> **Required work**: Count the lines in the records below that contain the word "Hcall", and reply with only that number.

> **Input**:

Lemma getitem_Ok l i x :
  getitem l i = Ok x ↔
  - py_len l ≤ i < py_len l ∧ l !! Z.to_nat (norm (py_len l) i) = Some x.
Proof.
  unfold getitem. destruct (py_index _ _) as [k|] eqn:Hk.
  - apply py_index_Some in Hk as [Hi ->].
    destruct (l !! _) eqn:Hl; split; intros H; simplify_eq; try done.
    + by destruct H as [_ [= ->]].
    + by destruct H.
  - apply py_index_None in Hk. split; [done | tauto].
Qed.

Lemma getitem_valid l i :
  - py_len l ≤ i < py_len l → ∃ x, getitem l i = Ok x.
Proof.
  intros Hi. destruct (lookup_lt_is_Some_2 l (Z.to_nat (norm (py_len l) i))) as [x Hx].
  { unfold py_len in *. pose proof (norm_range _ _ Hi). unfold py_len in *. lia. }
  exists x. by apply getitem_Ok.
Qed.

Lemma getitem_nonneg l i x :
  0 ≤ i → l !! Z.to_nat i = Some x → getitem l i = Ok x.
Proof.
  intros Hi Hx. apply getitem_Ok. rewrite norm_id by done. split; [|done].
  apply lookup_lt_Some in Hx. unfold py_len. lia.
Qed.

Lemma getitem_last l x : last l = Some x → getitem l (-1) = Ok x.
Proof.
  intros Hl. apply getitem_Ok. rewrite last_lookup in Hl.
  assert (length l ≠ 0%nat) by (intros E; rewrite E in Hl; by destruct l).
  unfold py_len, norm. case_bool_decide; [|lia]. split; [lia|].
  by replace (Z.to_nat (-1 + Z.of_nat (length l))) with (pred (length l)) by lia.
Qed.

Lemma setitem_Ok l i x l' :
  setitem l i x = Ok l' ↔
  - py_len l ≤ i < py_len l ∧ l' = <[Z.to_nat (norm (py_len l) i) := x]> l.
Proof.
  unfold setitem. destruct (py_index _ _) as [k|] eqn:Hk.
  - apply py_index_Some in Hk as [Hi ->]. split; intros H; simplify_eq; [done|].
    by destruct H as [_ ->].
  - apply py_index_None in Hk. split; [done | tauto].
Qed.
* * *
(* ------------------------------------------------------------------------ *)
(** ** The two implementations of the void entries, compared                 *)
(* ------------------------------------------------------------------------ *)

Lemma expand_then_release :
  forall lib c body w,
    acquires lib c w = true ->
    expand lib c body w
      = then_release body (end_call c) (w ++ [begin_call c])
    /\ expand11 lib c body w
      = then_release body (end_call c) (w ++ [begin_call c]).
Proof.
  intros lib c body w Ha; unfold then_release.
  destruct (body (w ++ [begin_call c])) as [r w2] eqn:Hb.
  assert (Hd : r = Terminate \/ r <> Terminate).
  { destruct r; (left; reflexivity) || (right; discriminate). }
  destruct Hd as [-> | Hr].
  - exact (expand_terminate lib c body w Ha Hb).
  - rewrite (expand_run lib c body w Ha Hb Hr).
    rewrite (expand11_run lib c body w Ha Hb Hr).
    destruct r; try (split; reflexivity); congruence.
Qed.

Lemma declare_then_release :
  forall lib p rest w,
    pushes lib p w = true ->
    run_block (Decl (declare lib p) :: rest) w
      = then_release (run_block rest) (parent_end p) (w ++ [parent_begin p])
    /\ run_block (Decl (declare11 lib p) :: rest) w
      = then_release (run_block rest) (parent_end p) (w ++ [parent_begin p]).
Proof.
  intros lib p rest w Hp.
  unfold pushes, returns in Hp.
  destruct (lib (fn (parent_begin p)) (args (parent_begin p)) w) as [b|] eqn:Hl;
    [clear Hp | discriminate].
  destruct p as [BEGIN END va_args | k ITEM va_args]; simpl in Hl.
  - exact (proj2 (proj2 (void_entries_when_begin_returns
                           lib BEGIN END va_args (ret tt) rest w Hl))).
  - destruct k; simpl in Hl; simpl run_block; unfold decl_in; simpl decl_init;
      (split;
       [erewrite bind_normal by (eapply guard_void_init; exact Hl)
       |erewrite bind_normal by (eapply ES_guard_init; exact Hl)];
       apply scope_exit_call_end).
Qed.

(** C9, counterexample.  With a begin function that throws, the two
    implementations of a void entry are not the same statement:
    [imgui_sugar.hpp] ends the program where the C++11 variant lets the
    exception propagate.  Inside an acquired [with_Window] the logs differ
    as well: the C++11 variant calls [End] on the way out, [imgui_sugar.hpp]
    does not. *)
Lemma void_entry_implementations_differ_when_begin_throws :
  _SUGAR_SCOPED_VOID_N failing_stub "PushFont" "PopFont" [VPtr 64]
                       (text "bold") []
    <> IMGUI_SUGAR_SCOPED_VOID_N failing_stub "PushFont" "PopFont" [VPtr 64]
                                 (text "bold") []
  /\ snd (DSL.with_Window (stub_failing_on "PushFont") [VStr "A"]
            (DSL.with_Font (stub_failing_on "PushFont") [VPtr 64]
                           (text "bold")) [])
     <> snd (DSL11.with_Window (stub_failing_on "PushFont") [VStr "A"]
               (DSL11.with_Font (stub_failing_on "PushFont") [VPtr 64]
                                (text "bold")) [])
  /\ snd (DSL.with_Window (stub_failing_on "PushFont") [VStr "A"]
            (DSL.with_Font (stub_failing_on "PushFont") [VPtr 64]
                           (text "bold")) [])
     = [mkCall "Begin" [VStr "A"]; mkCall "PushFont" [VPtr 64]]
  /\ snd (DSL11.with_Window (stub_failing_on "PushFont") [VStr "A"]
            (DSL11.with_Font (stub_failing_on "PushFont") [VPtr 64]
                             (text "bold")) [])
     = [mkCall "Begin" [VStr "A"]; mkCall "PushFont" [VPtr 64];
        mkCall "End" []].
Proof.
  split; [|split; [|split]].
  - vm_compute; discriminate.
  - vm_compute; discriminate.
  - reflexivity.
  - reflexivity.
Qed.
--
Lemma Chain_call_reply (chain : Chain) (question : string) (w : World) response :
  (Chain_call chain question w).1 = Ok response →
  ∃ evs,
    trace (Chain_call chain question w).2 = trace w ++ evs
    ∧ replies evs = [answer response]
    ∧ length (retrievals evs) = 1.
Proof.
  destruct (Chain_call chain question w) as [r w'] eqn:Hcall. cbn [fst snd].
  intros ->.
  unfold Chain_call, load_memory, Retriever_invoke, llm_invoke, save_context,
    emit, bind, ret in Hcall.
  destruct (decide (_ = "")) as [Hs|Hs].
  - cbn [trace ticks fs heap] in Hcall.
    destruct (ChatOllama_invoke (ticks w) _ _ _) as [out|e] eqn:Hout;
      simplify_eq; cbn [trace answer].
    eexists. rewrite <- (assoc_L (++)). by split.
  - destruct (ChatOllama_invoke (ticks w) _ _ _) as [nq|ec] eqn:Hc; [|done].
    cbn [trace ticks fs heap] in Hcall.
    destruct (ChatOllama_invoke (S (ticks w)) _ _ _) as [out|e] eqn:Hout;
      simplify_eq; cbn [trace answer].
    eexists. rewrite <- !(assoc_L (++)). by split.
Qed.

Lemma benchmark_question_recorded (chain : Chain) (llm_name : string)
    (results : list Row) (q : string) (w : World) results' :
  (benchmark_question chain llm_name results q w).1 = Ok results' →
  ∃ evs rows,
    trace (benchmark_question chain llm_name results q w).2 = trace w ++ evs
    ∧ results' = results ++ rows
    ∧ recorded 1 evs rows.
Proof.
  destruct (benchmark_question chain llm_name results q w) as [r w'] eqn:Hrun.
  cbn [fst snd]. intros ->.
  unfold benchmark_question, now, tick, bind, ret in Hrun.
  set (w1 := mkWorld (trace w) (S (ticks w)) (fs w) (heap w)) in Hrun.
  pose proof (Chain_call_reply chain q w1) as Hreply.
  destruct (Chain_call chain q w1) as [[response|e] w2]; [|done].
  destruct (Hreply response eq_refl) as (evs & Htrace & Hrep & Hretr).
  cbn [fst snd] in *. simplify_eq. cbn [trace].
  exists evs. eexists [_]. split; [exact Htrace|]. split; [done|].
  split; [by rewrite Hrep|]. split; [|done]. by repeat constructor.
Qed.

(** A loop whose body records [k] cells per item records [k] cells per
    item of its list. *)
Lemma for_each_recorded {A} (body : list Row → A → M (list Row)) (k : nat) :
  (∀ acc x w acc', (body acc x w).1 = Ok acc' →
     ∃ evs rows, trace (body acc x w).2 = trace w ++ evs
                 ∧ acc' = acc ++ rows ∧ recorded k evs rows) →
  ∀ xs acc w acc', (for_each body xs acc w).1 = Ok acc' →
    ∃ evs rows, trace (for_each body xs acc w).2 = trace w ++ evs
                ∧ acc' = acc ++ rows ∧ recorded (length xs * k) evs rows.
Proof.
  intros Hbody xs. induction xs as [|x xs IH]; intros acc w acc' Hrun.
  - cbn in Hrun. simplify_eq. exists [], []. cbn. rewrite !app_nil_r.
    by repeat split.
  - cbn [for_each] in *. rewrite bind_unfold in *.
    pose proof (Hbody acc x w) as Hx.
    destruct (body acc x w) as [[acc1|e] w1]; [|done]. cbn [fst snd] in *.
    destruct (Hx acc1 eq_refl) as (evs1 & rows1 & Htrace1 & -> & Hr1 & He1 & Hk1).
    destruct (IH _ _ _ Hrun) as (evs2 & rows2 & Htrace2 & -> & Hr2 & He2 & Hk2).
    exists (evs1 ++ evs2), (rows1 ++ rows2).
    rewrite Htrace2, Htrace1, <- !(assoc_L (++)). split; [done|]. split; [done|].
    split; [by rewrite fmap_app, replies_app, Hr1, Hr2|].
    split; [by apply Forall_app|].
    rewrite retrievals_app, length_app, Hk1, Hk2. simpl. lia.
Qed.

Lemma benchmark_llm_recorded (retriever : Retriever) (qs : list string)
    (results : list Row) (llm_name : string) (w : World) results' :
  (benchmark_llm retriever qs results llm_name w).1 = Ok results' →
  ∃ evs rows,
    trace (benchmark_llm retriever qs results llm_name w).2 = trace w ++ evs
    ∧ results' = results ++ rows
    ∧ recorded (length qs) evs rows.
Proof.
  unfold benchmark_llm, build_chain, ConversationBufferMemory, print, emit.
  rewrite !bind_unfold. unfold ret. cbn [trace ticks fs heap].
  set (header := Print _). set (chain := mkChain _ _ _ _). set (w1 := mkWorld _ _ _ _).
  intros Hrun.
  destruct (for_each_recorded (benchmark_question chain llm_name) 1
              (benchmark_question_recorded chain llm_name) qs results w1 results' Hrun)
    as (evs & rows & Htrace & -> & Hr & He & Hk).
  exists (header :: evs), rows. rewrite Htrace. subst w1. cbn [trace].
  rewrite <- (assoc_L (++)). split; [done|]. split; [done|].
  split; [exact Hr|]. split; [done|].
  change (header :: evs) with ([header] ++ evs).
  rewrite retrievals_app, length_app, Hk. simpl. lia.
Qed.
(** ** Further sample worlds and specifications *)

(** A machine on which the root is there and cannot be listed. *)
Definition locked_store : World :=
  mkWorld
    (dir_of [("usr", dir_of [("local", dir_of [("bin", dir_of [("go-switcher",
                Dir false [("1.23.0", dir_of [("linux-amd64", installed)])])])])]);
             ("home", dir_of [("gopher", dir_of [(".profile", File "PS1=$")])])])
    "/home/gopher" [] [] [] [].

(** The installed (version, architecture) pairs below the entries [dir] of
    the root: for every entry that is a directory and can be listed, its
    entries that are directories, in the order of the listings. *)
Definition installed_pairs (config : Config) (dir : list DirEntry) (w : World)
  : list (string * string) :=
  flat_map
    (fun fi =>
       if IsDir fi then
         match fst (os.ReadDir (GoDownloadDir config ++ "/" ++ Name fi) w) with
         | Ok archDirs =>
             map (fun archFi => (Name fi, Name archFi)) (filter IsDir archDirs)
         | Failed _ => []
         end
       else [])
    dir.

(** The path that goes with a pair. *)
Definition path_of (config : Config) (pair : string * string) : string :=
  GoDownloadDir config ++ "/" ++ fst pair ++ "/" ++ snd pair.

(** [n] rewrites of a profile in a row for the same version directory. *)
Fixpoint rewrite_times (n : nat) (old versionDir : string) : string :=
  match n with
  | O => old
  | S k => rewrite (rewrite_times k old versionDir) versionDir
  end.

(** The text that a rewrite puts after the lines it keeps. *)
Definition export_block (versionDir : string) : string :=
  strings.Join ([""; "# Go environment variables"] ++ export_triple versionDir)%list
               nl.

> **Completed task**: 4